Driving a laser diode

Hi all,

I've searched the forum and read all the related posts, but still felt it pertinent to make a new post with the specific information for my project.

I'm looking to create a mini demonstration of free-space optical communication using an arduino to send serial data to a laser diode, which will transmit to a receiver and do serial into another arduino.

My laser diode is here: http://www.thorlabs.us/thorcat/QTN/L1550P5DFB-SpecSheet.pdf

Operating current typical is 20mA, at 1.1v. I obviously don't want to damage the arduino or the diode, so what would be the best way to drive this?

Thanks!

Arduino output with current limit resistor: (5V - 1.1)/.02A = 195 ohm, so use a 200 ohm. What's the 2nd diode in the package for?

Thanks for the reply, CrossRoads!

I think the photodiode is there to check if the laser diode is working? It's interesting to me that they're in the same package, but we can disregard for this purpose, we'll only be using the laser diode.

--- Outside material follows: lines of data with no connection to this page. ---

Lemma placed_slots q q' c : (forall i, slot_at q' i = slot_at q i) -> placed q' c = placed q c.
Proof. intros Hs. apply imap_ext. intros i x _. by rewrite Hs. Qed.

Lemma placed_snoc q c j x : c !! j = Some x -> placed q (take (S j) c) = placed q (take j c) ++ [(slot_at q j, x)].
Proof.
  intros Hx. unfold placed. rewrite (take_S_r c j x Hx), imap_app. cbn.
  by rewrite length_take_le, Nat.add_0_r by (apply lookup_lt_Some in Hx; lia).
Qed.

(** The pieces of the first [k] elements. *)
Definition pieces_of q w k c : list (pointer Z) := pieces_at w (placed q (take k c)).

(** The oldest and the newest timestamp were read when [n] elements were there. *)
Record seen m c w n (last_ts newest_ts : Z) : Prop := {
  seen_range : (m <= n <= length c)%nat /\ (0 < n)%nat;
  seen_oldest : exists x, c !! 0%nat = Some x /\ last_ts = get_timestamp x;
  seen_newest : exists y, c !! pred n = Some y /\ newest_ts = get_timestamp y;
  seen_window : window_begin w <= newest_ts /\ last_ts <= window_end w }.

(** The loop is done with the first [j] elements. *)
Record gathering m c w n (rc : ResultCode) j : Prop := {
  gathering_range : (m <= n <= length c)%nat /\ (0 < n)%nat /\ (j <= length c)%nat;
  gathering_oldest : exists x, c !! 0%nat = Some x /\ get_timestamp x <= window_begin w - element_ticks T;
  gathering_code : exists y, c !! pred n = Some y
    /\ rc = if get_timestamp y <? window_end w then kPartial else kFound;
  gathering_early i x : (i < j)%nat -> c !! i = Some x -> get_timestamp x < window_end w }.

(** What an answer made from the first [k] elements says with its code. *)
Definition verdict m c w (rc : ResultCode) k : Prop :=
  (k <= length c)%nat
  /\ (forall i x, (i < k)%nat -> c !! i = Some x -> get_timestamp x < window_end w)
  /\ match rc with
     | kNotFound => k = 0%nat /\ (m = 0%nat \/ exists x, c !! 0%nat = Some x
         /\ window_begin w < get_timestamp x + element_ticks T)
     | kNotYet => k = 0%nat /\ exists i y, (m <= S i)%nat /\ c !! i = Some y /\ get_timestamp y < window_begin w
     | kTooOld => k = 0%nat /\ exists x, c !! 0%nat = Some x /\ window_end w < get_timestamp x
     | kPartial => (m <= k)%nat
         /\ exists x, c !! 0%nat = Some x /\ get_timestamp x <= window_begin w - element_ticks T
     | kFound => (exists y, c !! k = Some y /\ window_end w <= get_timestamp y)
         /\ exists x, c !! 0%nat = Some x /\ get_timestamp x <= window_begin w - element_ticks T
     | _ => False
     end.

Definition run_ok q m c w pl : Prop :=
  match pl with
  | AtOccupancy => True
  | AtFront => c <> []
  | AtBack front_element => c <> [] /\ front_element = Some (slot_at q 0)
  | AtOldest front_element last_element => exists n, (m <= n <= length c)%nat /\ (0 < n)%nat
      /\ front_element = Some (slot_at q 0) /\ last_element = Some (slot_at q (pred n))
  | AtNewest last_element last_ts => exists n x, (m <= n <= length c)%nat /\ (0 < n)%nat
      /\ last_element = Some (slot_at q (pred n)) /\ c !! 0%nat = Some x /\ last_ts = get_timestamp x
  | AtBounds last_ts newest_ts => exists n, seen m c w n last_ts newest_ts
  | AtSearch last_ts newest_ts bounds => exists n k, seen m c w n last_ts newest_ts
      /\ (n <= k <= length c)%nat /\ bounds = (slot_at q 0, slot_at q k)
  | AtFound last_ts newest_ts start_iter => exists n, seen m c w n last_ts newest_ts
      /\ ((start_iter = iter_end /\ window_begin w - element_ticks T < last_ts)
         \/ exists j, start_iter = slot_at q j /\ (j < n)%nat /\ last_ts <= window_begin w - element_ticks T
            /\ forall i x, (i < j)%nat -> c !! i = Some x -> get_timestamp x < window_begin w - element_ticks T)
  | AtTest rc start_iter element frag_pieces h => exists n j, gathering m c w n rc j /\ (h <= j)%nat
      /\ element = slot_address start_iter
      /\ frag_pieces = pieces_of q w j c
      /\ (start_iter = slot_at q j \/ (start_iter = iter_end /\ (n <= j)%nat))
  | AtElement rc start_iter element frag_pieces h => exists n j, gathering m c w n rc j /\ (h <= j < length c)%nat
      /\ element = Some start_iter
      /\ frag_pieces = pieces_of q w j c /\ start_iter = slot_at q j
  | AtNext rc start_iter frag_pieces h => exists n j, gathering m c w n rc (S j) /\ (h <= S j)%nat
      /\ frag_pieces = pieces_of q w (S j) c /\ start_iter = slot_at q j
  | AtLog rc frag_pieces => c <> []
      /\ exists k, verdict m c w rc k /\ frag_pieces = pieces_of q w k c
  | AtCopy rc frag_pieces => exists k, verdict m c w rc k /\ frag_pieces = pieces_of q w k c
  | Answer rc data => exists k, verdict m c w rc k /\ data = frames_in w (take k c)
  end.

(** *** Writes keep it *)

Lemma take_prefix c c' k : c `prefix_of` c' -> (k <= length c)%nat -> take k c' = take k c.
Proof. intros [l ->] Hk. by apply take_app_le. Qed.

Lemma lookup_prefix_inv c c' (i : nat) x :
  c `prefix_of` c' -> (i < length c)%nat -> c' !! i = Some x -> c !! i = Some x.
Proof. intros [l ->] Hi. by rewrite lookup_app_l. Qed.

(** What holds of the elements of [c] holds of them in what [c] has grown to. *)
Ltac grow Hp :=
  repeat match goal with
    | H : exists _, _ |- _ => destruct H
    | H : _ /\ _ |- _ => destruct H
    | H : _ \/ _ |- _ => destruct H
    | H : _ !! _ = Some _ |- _ => apply (prefix_lookup_Some _ _ _ _ H) in Hp as ?; clear H
    end.

Lemma verdict_prefix m c c' w rc k : c `prefix_of` c' -> verdict m c w rc k -> verdict m c' w rc k.
Proof.
  intros Hp (Hk & Hearly & Hrc). pose proof (prefix_length _ _ Hp). split; [lia|]. split.
  - intros i x Hi Hx. apply (Hearly i); [done|]. apply (lookup_prefix_inv c c'); [done|lia|done].
  - destruct rc; grow Hp; eauto 8.
Qed.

The photodiode I'll be using on the receiving end is this: http://www.thorlabs.us/thorcat/TTN/FGA01-SpecSheet.pdf

I'll have to figure out how to bring the output signal up to proper TTL levels for the arduino to read. Thanks another problem to solve!

The purpose of the photodiode - as I understand it - is to measure the output of the laser, and to adjust the current based on that (how that works or how you design the circuit, I don't know).

Run the Vo from the circuit into input of a comparator - connect the other input to a variable DC source (trimpot between +5 & Gnd). Then you adjust the trimpot to where Vo trips the comparator and flips the output from 0 to 5V, or 5V to 0, depending on what you have connected where; Vo on + > then trimpot on -, output goes high. Vo on - > trimpot on +, output goes low.